2.5. Antioxidant Capacity Using ABTS+ Method
The antioxidant activity was determined using ABTS+ (2,2 azino-bis (3-ethyl- benzothiazoline-6-sulfonic acid)) radical cation method which previously des- cribed by Rossini et al. [28] and Pieniz et al. [24] . ABTS+ was produced by reacting ABTS stock solution with potassium persulfate (2.45 mM) (final concentration) and allowing the mixture to stand at room temperature for 16 h before use. This radical was dissolved in water (7 mM). After that, the solution was used for a maximum of three days. Before anlyse, ABTS+ solution was diluted with ethanol, to an absorbance of 0.700 - 0.020 at 734 nm.. Ascorbic acid was used as the standard in the range between 0 - 9 mg/ml. After addition of 10 ml of each sample (or standards) in 1 ml of ABTS+ solution, the absorbance was determined for 5 min. In another hand, ultrapure water was used as control. The percentage (%) inhibition of absorbance at 734 nm was deterined using ascorbic acid standard curve.

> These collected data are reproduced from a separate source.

Lemma updateUser_frame request pool now :
  rowsRelated (updateFrame (parseInt (params_id request))) pool
    (snd (updateUser bindText bindBool bindInt request pool now)).
Proof.
  assert (Hsame : forall p,
            rowsRelated (updateFrame (parseInt (params_id request))) p p)
    by (intros p; apply rowsRelated_refl; intros r; apply updateFrame_refl).
  unfold updateUser.
  pose proof (pushIfDefined_ok Phone_Verified
                (phoneVerified (body request)) _ eq_refl
                (pushIfDefined_ok Email_Verified
                   (emailVerified (body request)) _ eq_refl
                   (pushIfDefined_ok Account_Status
                      (accountStatus (body request)) ([], [], 1%nat) eq_refl
                      (conj (Forall_nil _) eq_refl)))) as Hok.
  destruct (pushIfDefined Phone_Verified _ _)
    as [[updates values] paramCount].
  destruct Hok as [Hcols ->].
  destruct (length updates =? 0)%nat; [apply Hsame |].
  destruct pool as [| db]; [exact I |].
  destruct (runUpdate _ _ _ _ _ _ _ _) as [db' returning |] eqn:Hrun;
    [| apply Hsame].
  assert (Hframe : rowsRelated (updateFrame (parseInt (params_id request)))
                     (PoolUp db) (PoolUp db')).
  { apply (runUpdate_frame _ _ _ _ _ _ _ _ _ _ _) with (3 := Hrun).
    - apply Forall_app. split; [exact Hcols |].
      constructor; [reflexivity | constructor].
    - apply placeholder_last. }
  destruct returning; exact Hframe.
Qed.

Ltac open_update H :=
  unfold updateUser, pushIfDefined in H;
  repeat match type of H with
         | context [isDefined ?v] =>
             let Hd := fresh "Hdefined" in
             destruct (isDefined v) eqn:Hd
         end;
  cbn [app length Nat.eqb] in H;
  try discriminate H;
  unfold runUpdate, setClauses, setClause, bound, boundTime, placeholder in H;
  cbn [app nth_error option_map numberValue] in H;
  repeat match type of H with
         | context [bindText ?v] =>
             let Hb := fresh "Hbound" in
             destruct (bindText v) eqn:Hb; cbn [option_map] in H
         | context [bindBool ?v] =>
             let Hb := fresh "Hbound" in
             destruct (bindBool v) eqn:Hb; cbn [option_map] in H
         end;
  try discriminate H.

(** X17. A successful [updateUser] is a partial update: in every row of
    the target the update time becomes the current time, each of
    [accountStatus], [emailVerified], [phoneVerified] that the body defines
    is stored as the store reads it, and each one the body leaves out keeps
    its value; the user in the reply is a row of the target as stored. *)
Theorem X17_update_user_partial request db now t user message db' :
  parseInt (params_id request) = Some t ->
  updateUser bindText bindBool bindInt request (PoolUp db) now
  = (sendSuccess user message, PoolUp db') ->
  Forall2
    (fun r r' =>
       account_id r = t ->
       updated_at r' = now
       /\ (if isDefined (accountStatus (body request))
           then bindText (accountStatus (body request))
                = Some (account_status r')
           else account_status r' = account_status r)
       /\ (if isDefined (emailVerified (body request))
           then bindBool (emailVerified (body request))
                = Some (email_verified r')
           else email_verified r' = email_verified r)
       /\ (if isDefined (phoneVerified (body request))
           then bindBool (phoneVerified (body request))
                = Some (phone_verified r')
           else phone_verified r' = phone_verified r))
    (Account db) (Account db')
  /\ exists r',
       In r' (Account db') /\ account_id r' = t /\ user = userView r'.
Proof.
  intros Hid Hrun.
  open_update Hrun.
  all: rewrite ?Hid in Hrun; cbn [numberValue] in Hrun;
    destruct (inIntegerColumn t); try discriminate Hrun;
    destruct (filter (hasId t) (Account db)) as [| cur rest] eqn:Hrows;
    cbn [map] in Hrun; try discriminate Hrun;
    injection Hrun as <- _ <-; cbn [Account];
    (split;
     [ apply Forall2_map_r_in; intros r _; unfold hasId;
       destruct (Z.eqb_spec (account_id r) t) as [Heq | Hne];
       intros Htarget; [| contradiction];
       cbn; repeat split; assumption || reflexivity
     | assert (Hin : In cur (filter (hasId t) (Account db)))
         by (rewrite Hrows; left; reflexivity);
       apply filter_In in Hin; destruct Hin as [Hin Hcur];
       eexists; split;
       [ apply in_map_iff; exists cur; split; [| exact Hin];
         rewrite Hcur; reflexivity
       | split; [apply Z.eqb_eq; exact Hcur | reflexivity] ] ]).
Qed.



End UpdateUserEffect.

(** X17 at work: the suspension of account 6 with its phone verified. *)
Lemma X17_witness :
  exists r',
    In r' (map (fun r => if hasId 6 r
                         then {| account_id := account_id r;
                                 firstname := firstname r;
                                 lastname := lastname r;
                                 username := username r;
                                 email := email r; phone := phone r;
                                 account_role := account_role r;
                                 email_verified := email_verified r;
                                 phone_verified := true;
                                 account_status := "suspended";
                                 created_at := created_at r;
                                 updated_at := 100 |}
                         else r) (Account sampleDb))
    /\ account_id r' = 6
    /\ {| uu_id := 6; uu_firstName := "mod"; uu_lastName := "Doe";
          uu_username := "mod"; uu_email := "mod@example.org";
          uu_accountStatus := "suspended"; uu_emailVerified := false;
          uu_phoneVerified := true; uu_updatedAt := 100 |}
       = userView r'.
Proof.
  apply (proj2 (X17_update_user_partial acceptText acceptBool acceptInt
           (sampleRequest "PUT" 3 4 "6"
              {| body_role := JUndefined; accountStatus := JStr "suspended";
                 emailVerified := JUndefined; phoneVerified := JBool true |})
           sampleDb 100 6 _ "User updated successfully"
           {| Account := _; Account_Credential := Account_Credential sampleDb |}
           eq_refl eq_refl)).
Defined.


(** ** The routes end to end

    Each route is run on one store from its first middleware to its
    controller, with no other request in between. *)

Lemma userGate_next_inv request pool r' :
  userGate request pool = Next r' ->
  exists c t tr rest,
    claims request = Some c
    /\ 3 <= claims_role c
    /\ parseInt (params_id request) = Some t
    /\ selectAccountRole pool t = Rows (tr :: rest)
    /\ tr < claims_role c
    /\ (method request = "DELETE" -> t <> claims_id c)
    /\ r' = setTargetUserRole request tr.
Proof.
  unfold userGate, requireAdmin, UserRole.ADMIN. intros Hnext.
  destruct (claims request) as [c |] eqn:Hc; [| discriminate].
  destruct (Z.ltb_spec (claims_role c) 3) as [Hlow | Hadmin];
    [discriminate |].
  simpl in Hnext.
  destruct (checkRoleHierarchy_next_inv _ _ _ Hnext)
    as (c' & t & tr & rest & Hc' & Hid & Hrow & Hlt & Hother & ->).
  rewrite Hc in Hc'. injection Hc' as <-.
  exists c, t, tr, rest. repeat split; assumption || reflexivity.
Qed.

(** Under the primary key, the role the lookup returns first is the role
    of every row with that identifier. *)
Lemma unique_row_role db r tr rest :
  uniqueIds db ->
  In r (Account db) ->
  selectAccountRole (PoolUp db) (account_id r) = Rows (tr :: rest) ->
  account_role r = tr.
Proof.
  unfold uniqueIds, selectAccountRole. intros Hunique Hin Hrow.
  destruct (inIntegerColumn (account_id r)); [| discriminate Hrow].
  injection Hrow as Hrow. revert Hunique Hin Hrow.
  induction (Account db) as [| h rows IH]; simpl; [contradiction |].
  intros Hunique [-> | Hin] Hrow.
  - unfold hasId in Hrow at 1. rewrite Z.eqb_refl in Hrow.
    simpl in Hrow. congruence.
  - inversion Hunique as [| ? ? Hfresh Hrest]; subst.
    unfold hasId in Hrow at 1.
    destruct (Z.eqb_spec (account_id h) (account_id r)) as [Heq | _].
    + exfalso. apply Hfresh. rewrite Heq.
      apply in_map. exact Hin.
    + exact (IH Hrest Hin Hrow).
Qed.

Lemma Forall2_weaken_in (R R' : AccountRow -> AccountRow -> Prop) rows rows' :
  (forall r r', In r rows -> R r r' -> R' r r') ->
  Forall2 R rows rows' -> Forall2 R' rows rows'.
Proof.
  intros Himpl Hrows. induction Hrows as [| r r' rows rows' Hr _ IH];
    constructor.
  - apply Himpl; [left; reflexivity | exact Hr].
  - apply IH. intros a b Hin. apply Himpl. right. exact Hin.
Qed.

Section Routes.

Variable bindText : JsValue -> option string.
Variable bindBool : JsValue -> option bool.
Variable bindInt : JsValue -> option Z.
Variable RoleName : JsValue -> string.

(** X14. Through [PUT /admin/users/:id], with unique identifiers in the
    store, no account whose role is at or above the acting role is changed
    in any way, and no account's identifier, names, username, email, phone,
    role or creation time changes. *)
Theorem X14_update_route_protects_peers request db now c :
  claims request = Some c ->
  uniqueIds db ->
  rowsRelated
    (fun r r' =>
       sameOutsideUpdate r r'
       /\ (claims_role c <= account_role r -> r' = r))
    (PoolUp db)
    (snd (putUserRoute bindText bindBool bindInt request (PoolUp db) now)).
Proof.
  intros Hc Hunique. unfold putUserRoute.
  assert (Hsame : rowsRelated
            (fun r r' =>
               sameOutsideUpdate r r'
               /\ (claims_role c <= account_role r -> r' = r))
            (PoolUp db) (PoolUp db)).
  { apply rowsRelated_refl. intros r.
    split; [apply sameOutsideUpdate_refl | reflexivity]. }
  destruct (userGate request (PoolUp db)) as [r1 | reply |] eqn:Hgate;
    try exact Hsame.
  destruct (userGate_next_inv _ _ _ Hgate)
    as (c' & t & tr & rest & Hc' & _ & Hid & Hrow & Hlt & _ & ->).
  rewrite Hc in Hc'. injection Hc' as <-.
  pose proof (updateUser_frame bindText bindBool bindInt
                (setTargetUserRole request tr) (PoolUp db) now) as Hframe.
  destruct (updateUser _ _ _ _ _ _) as [reply pool']. simpl in *.
  rewrite Hid in Hframe.
  destruct pool' as [| db']; [exact Hframe |].
  destruct Hframe as [Hcred Hrows]. split; [exact Hcred |].
  apply Forall2_weaken_in with (2 := Hrows).
  intros r r' Hin [Hkeep Hother]. split; [exact Hkeep |].
  intros Hpeer. apply Hother. intros [= Ht].
  subst t. rewrite (unique_row_role _ _ _ _ Hunique Hin Hrow) in Hpeer. lia.
Qed.

(** X15. Through [DELETE /admin/users/:id], with unique identifiers in the
    store, no account whose role is at or above the acting role is changed,
    the acting principal's own account is not changed, and a changed row
    is a row marked deleted. *)
Theorem X15_delete_route_protects_peers_and_self request db now c :
  claims request = Some c ->
  method request = "DELETE" ->
  uniqueIds db ->
  rowsRelated
    (fun r r' =>
       (r' = r \/ r' = markDeleted now r)
       /\ (claims_role c <= account_role r -> r' = r)
       /\ (account_id r = claims_id c -> r' = r))
    (PoolUp db)
    (snd (deleteUserRoute request (PoolUp db) now)).
Proof.
  intros Hc Hverb Hunique. unfold deleteUserRoute.
  assert (Hsame : rowsRelated
            (fun r r' =>
               (r' = r \/ r' = markDeleted now r)
               /\ (claims_role c <= account_role r -> r' = r)
               /\ (account_id r = claims_id c -> r' = r))
            (PoolUp db) (PoolUp db)).
  { apply rowsRelated_refl. intros r.
    split; [left; reflexivity | split; reflexivity]. }
  destruct (userGate request (PoolUp db)) as [r1 | reply |] eqn:Hgate;
    try exact Hsame.
  destruct (userGate_next_inv _ _ _ Hgate)
    as (c' & t & tr & rest & Hc' & _ & Hid & Hrow & Hlt & Hother & ->).
  rewrite Hc in Hc'. injection Hc' as <-.
  pose proof (deleteUser_frame (setTargetUserRole request tr)
                (PoolUp db) now) as Hframe.
  destruct (deleteUser _ _ _) as [reply pool']. simpl in *.
  rewrite Hid in Hframe.
  destruct pool' as [| db']; [exact Hframe |].
  destruct Hframe as [Hcred Hrows]. split; [exact Hcred |].
  apply Forall2_weaken_in with (2 := Hrows).
  intros r r' Hin [-> | ([= Ht] & _ & ->)];
    [split; [left; reflexivity | split; reflexivity] |].
  subst t. split; [right; reflexivity |]. split.
  - intros Hpeer.
    rewrite (unique_row_role _ _ _ _ Hunique Hin Hrow) in Hpeer. lia.
  - intros Hself. exfalso. exact (Hother Hverb Hself).
Qed.
(** * Verification of the godoc HTML renderer (internal/render/linkify.go)

    A shallow embedding of the linkification code of [dsnet/godoc] and the
    properties its specification states about it.

    Go values are represented as follows:
    - [string] and [[]byte] are byte sequences, [gostring := list ascii];
    - [int] is [Z] (so that the [-1] of a failed search is a value);
    - [rune] is [N], decoded from UTF-8 as package [unicode/utf8] does;
    - [safehtml.HTML] is a list of symbolic fragments ([HTML] below);
    - a panic is a constructor of the result type.

    The file has two parts: the embedding (definitions), then the theorems. *)

From Stdlib Require Import Ascii String.
From Stdlib Require Import ZArith NArith Lia Bool Arith List Permutation.
Import ListNotations.

Set Warnings "-register-all".

(* ================================================================== *)
(** * Part I: the embedding                                             *)
(* ================================================================== *)

(** ** Byte strings *)

Definition gostring := list ascii.

(** Literals are written as Rocq strings: ["abc"%string] is the three bytes
    of [abc]; a non-ASCII character stands for its UTF-8 bytes. *)
Definition str (s : string) : gostring := list_ascii_of_string s.

Definition byteN (c : ascii) : N := N_of_ascii c.
Definition NUL : ascii := ascii_of_N 0.
Definition chr (n : N) : ascii := ascii_of_N n.

Definition len (s : gostring) : Z := Z.of_nat (length s).

(** [s[i:j]], [s[i:]], [s[:j]] and [s[i]].  Go panics when the indices are
    not ordered within [0..len s]; the lemmas on the callers show that they
    are. *)
Definition slice (s : gostring) (i j : Z) : gostring :=
  firstn (Z.to_nat j - Z.to_nat i) (skipn (Z.to_nat i) s).
Definition sliceFrom (s : gostring) (i : Z) : gostring := skipn (Z.to_nat i) s.
Definition sliceTo (s : gostring) (j : Z) : gostring := firstn (Z.to_nat j) s.
Definition byteAt (s : gostring) (i : Z) : ascii := nth (Z.to_nat i) s NUL.

Fixpoint eqs (a b : gostring) : bool :=
  match a, b with
  | [], [] => true
  | x :: a', y :: b' => Ascii.eqb x y && eqs a' b'
  | _, _ => false
  end.
(** C10 at a page whose h1 is blank and whose entry title is set. *)
Lemma extractTitle_nonempty_first_candidate_witness :
  _extractTitle {| h1_first_text := lit "   ";
                   title_class_first_text := lit " Entry title ";
                   title_tag_text := lit "Site";
                   extracted_content := [];
                   extracted_images := [] |}
  = trim (lit " Entry title ").
Proof.
  refine (proj1 (proj2 (proj2 (proj2 (proj2
            (extractTitle_nonempty_first_candidate
               {| h1_first_text := lit "   ";
                  title_class_first_text := lit " Entry title ";
                  title_tag_text := lit "Site";
                  extracted_content := [];
                  extracted_images := [] |}))))) eq_refl _).
  discriminate.
Defined.

End ScraperFacts.

(* ===================================================================== *)
(** * The three-variation loop of generateLineContent *)
(* ===================================================================== *)

Section GeneratorFacts.
Import Generator.

Example extract_content_last_message :
  extract_content
    [item_message assistant [other_part; output_text (lit "a"); output_text (lit "b")];
     item_other;
     item_message other_role [output_text (lit "c")];
     item_message assistant [output_text (lit "d")]] []
  = lit "d".
Proof. reflexivity. Qed.

Example generateLineContent_three_texts :
  exists v1 v2 v3,
    generateLineContent 4 (always_text (lit "hello")) [] None = Returned [v1; v2; v3]
    /\ content v1 = lit "hello".
Proof. eexists _, _, _. split; reflexivity. Qed.

(** A response whose text trims to nothing sends the loop back to the same
    index with one more call made. *)
Lemma variations_loop_retry fuel create imgs url calls i vs response :
  (i < 3)%nat ->
  create calls i = Normal response ->
  trim (extract_content (output response) []) = [] ->
  variations_loop (S fuel) create imgs url calls i vs
  = variations_loop fuel create imgs url (S calls) i vs.
Proof.
  intros Hi Hc He. cbn [variations_loop].
  destruct (3 <=? i)%nat eqn:E; [apply Nat.leb_le in E; lia|].
  by rewrite Hc, He.
Qed.

Lemma variations_loop_always_empty fuel imgs url :
  forall calls vs,
    variations_loop fuel always_empty imgs url calls 0 vs = OutOfFuel.
Proof.
  induction fuel as [|fuel IH]; intros calls vs; [reflexivity|].
  rewrite (variations_loop_retry fuel always_empty imgs url calls 0 vs
             {| output := [item_message assistant []] |}); try done.
  lia.
Qed.

(** C5. The empty-content retry has no attempt bound: against a backend whose
    every answer is a completed response without text, no number of loop
    iterations lets [generateLineContent] return or fail; it is still
    retrying index 0 after any number of calls. *)
Theorem generateLineContent_empty_retry_unbounded :
  forall (fuel : nat) (selected_images : list JSString) (blog_url : option JSString),
    generateLineContent fuel always_empty selected_images blog_url = OutOfFuel
    /\ (forall calls, variations_loop (S fuel) always_empty selected_images blog_url calls 0 []
                      = variations_loop fuel always_empty selected_images blog_url (S calls) 0 []).
Proof.
  intros fuel imgs url. split.
  - apply variations_loop_always_empty.
  - intros calls. by rewrite !variations_loop_always_empty.
Qed.

End GeneratorFacts.

(* ===================================================================== *)
(** * The stream relay *)
(* ===================================================================== *)

Section RelayFacts.
Import Wire Scraper Generator Relay RelayProps.

Lemma frames_fold_write (chunks : list Event) :
  forall ch,
    frames (fold_left (fun ch chunk => write (data chunk) ch) chunks ch)
    = frames ch ++ map data chunks.
Proof.
  induction chunks as [|e chunks IH]; intros ch; cbn [fold_left map].
  - by rewrite app_nil_r.
  - rewrite IH. cbn [write frames]. by rewrite <- app_assoc.
Qed.

Lemma scrape_calls_fold_write (chunks : list Event) :
  forall ch,
    scrape_calls (fold_left (fun ch chunk => write (data chunk) ch) chunks ch)
    = scrape_calls ch.
Proof. induction chunks as [|e chunks IH]; intros ch; cbn [fold_left]; [done | by rewrite IH]. Qed.

Lemma generator_calls_fold_write (chunks : list Event) :
  forall ch,
    generator_calls (fold_left (fun ch chunk => write (data chunk) ch) chunks ch)
    = generator_calls ch.
Proof. induction chunks as [|e chunks IH]; intros ch; cbn [fold_left]; [done | by rewrite IH]. Qed.

Lemma generate_and_finish_frames w sc imgs ws k ch :
  frames (generate_and_finish w sc imgs ws k ch)
  = frames ch ++ generation_frames w sc imgs ws k ++ [DONE].
Proof.
  unfold generate_and_finish, generation_frames, generation_error_frames.
  cbn [end_ write frames].
  destruct (thrown _) eqn:E; cbn [write frames];
    rewrite frames_fold_write; cbn [called_generator write frames];
    rewrite <- ?app_assoc; cbn [app]; by rewrite ?app_nil_r.
Qed.

Lemma generate_and_finish_ended w sc imgs ws k ch :
  ended (generate_and_finish w sc imgs ws k ch) = true.
Proof. reflexivity. Qed.

Lemma generate_and_finish_scrape_calls w sc imgs ws k ch :
  scrape_calls (generate_and_finish w sc imgs ws k ch) = scrape_calls ch.
Proof.
  unfold generate_and_finish. cbn [end_ write scrape_calls].
  destruct (thrown _); cbn [write scrape_calls]; by rewrite scrape_calls_fold_write.
Qed.

Lemma generate_and_finish_generator_calls w sc imgs ws k ch :
  generator_calls (generate_and_finish w sc imgs ws k ch)
  = generator_calls ch
    ++ [{| gc_scraped_content := sc; gc_selected_images := imgs;
           gc_use_web_search := ws; gc_variationIndex := k |}].
Proof.
  unfold generate_and_finish. cbn [end_ write generator_calls].
  destruct (thrown _); cbn [write generator_calls]; by rewrite generator_calls_fold_write.
Qed.

Lemma count_DONE_app (l k : list Frame) :
  count_DONE (l ++ k) = (count_DONE l + count_DONE k)%nat.
Proof. unfold count_DONE. by rewrite List.filter_app, length_app. Qed.

(** An event is written as its JSON text, which is never the sentinel line,
    whatever the event. *)
Lemma count_DONE_data (events : list Event) : count_DONE (map data events) = 0%nat.
Proof. unfold count_DONE. by induction events. Qed.

Lemma count_DONE_generation_frames w sc imgs ws k :
  count_DONE (generation_frames w sc imgs ws k) = 0%nat.
Proof.
  unfold generation_frames, generation_error_frames. cbn zeta.
  rewrite !count_DONE_app, count_DONE_data.
  destruct (thrown _); reflexivity.
Qed.


Lemma handler_passes_guards w req parsedData :
  method req = GET -> passes_guards w req parsedData ->
  handler w req = scrape_and_generate w parsedData (query_variationIndex req) (writeHead 200).
Proof.
  intros Hm (requestData & key & Hq & Hne & Hp & Hk & Hkne).
  unfold handler. rewrite Hm, Hq.
  apply truthy_nonempty in Hne. apply truthy_nonempty in Hkne.
  by rewrite Hne, Hp, Hk, Hkne.
Qed.

Lemma handler_turned_away w req :
  method req = GET -> turned_away w req ->
  exists message,
    handler w req = end_ (write (data (error message)) (writeHead 200)).
Proof.
  intros Hm Haway. unfold handler. rewrite Hm.
  destruct Haway as [Hmiss | [(rd & msg & Hq & Hne & Hp) | (rd & pd & Hq & Hne & Hp & Hk)]].
  - destruct (query_requestData req) as [|s|l]; try by eexists.
    rewrite (Hmiss s eq_refl). by eexists.
  - apply truthy_nonempty in Hne. rewrite Hq, Hne, Hp. by eexists.
  - apply truthy_nonempty in Hne. rewrite Hq, Hne, Hp.
    destruct Hk as [Hk|Hk]; rewrite Hk; by eexists.
Qed.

2.6. Scavenging Ability on 2,2-Diphenyl-1-Picrylhydrazyl (DPPH) Radicals
This method was based on the capture of the DPPH radical (2,2-diphenyl-1- picrylhydrazyl) by antioxidants, producing a decrease in absorbance at 515 nm [29] . The DPPH was dissolved at a concentration of 60 mM in methyl alcohol. After homogenized, the solution was, transferred to a dark glass bottle and used only in the day of test. Then, 0.1 ml of each sample (culture supernatant) was transferred to test tube containing 3.9 ml of DPPH radical solution and homogenized by agitation. In another hand, a solution prepared from methyl alcohol (50%), acetone andwater (70%), mixed with 3.9 ml of DPPH solution was used as control. Methyl alcohol was used as a blank. The results were determined using standard curve and expressed as EC50 (µg/ml), which is the minimum concentration to reduce 50% of the initial DPPH reaction from the time the extract reached stability.
2.7. Statistical Analysis
One-way ANOVA was employed to investigate these experiences followed by multiple mean comparisons Student’s test. Results were presented as the mean ± standard deviation of three repetitions. A P value < 0.05 was considered statistically significant using SPSS 20.0.
3. Results
3.1. Fermentation Capability of Prebiotic Carbohydrates
The growth capability in medium containing 2% of prebiotic carbohydrates (FOS, and lactulose) and control (glucose) was tested for the 20 probiotic Lactobacillus strains by measuring absorbance at 600 nm at four times of incubation at 37˚C. After 30 h the data demonstrated no significative differences (P > 0.05) in the bacterial growth rate (Table 1).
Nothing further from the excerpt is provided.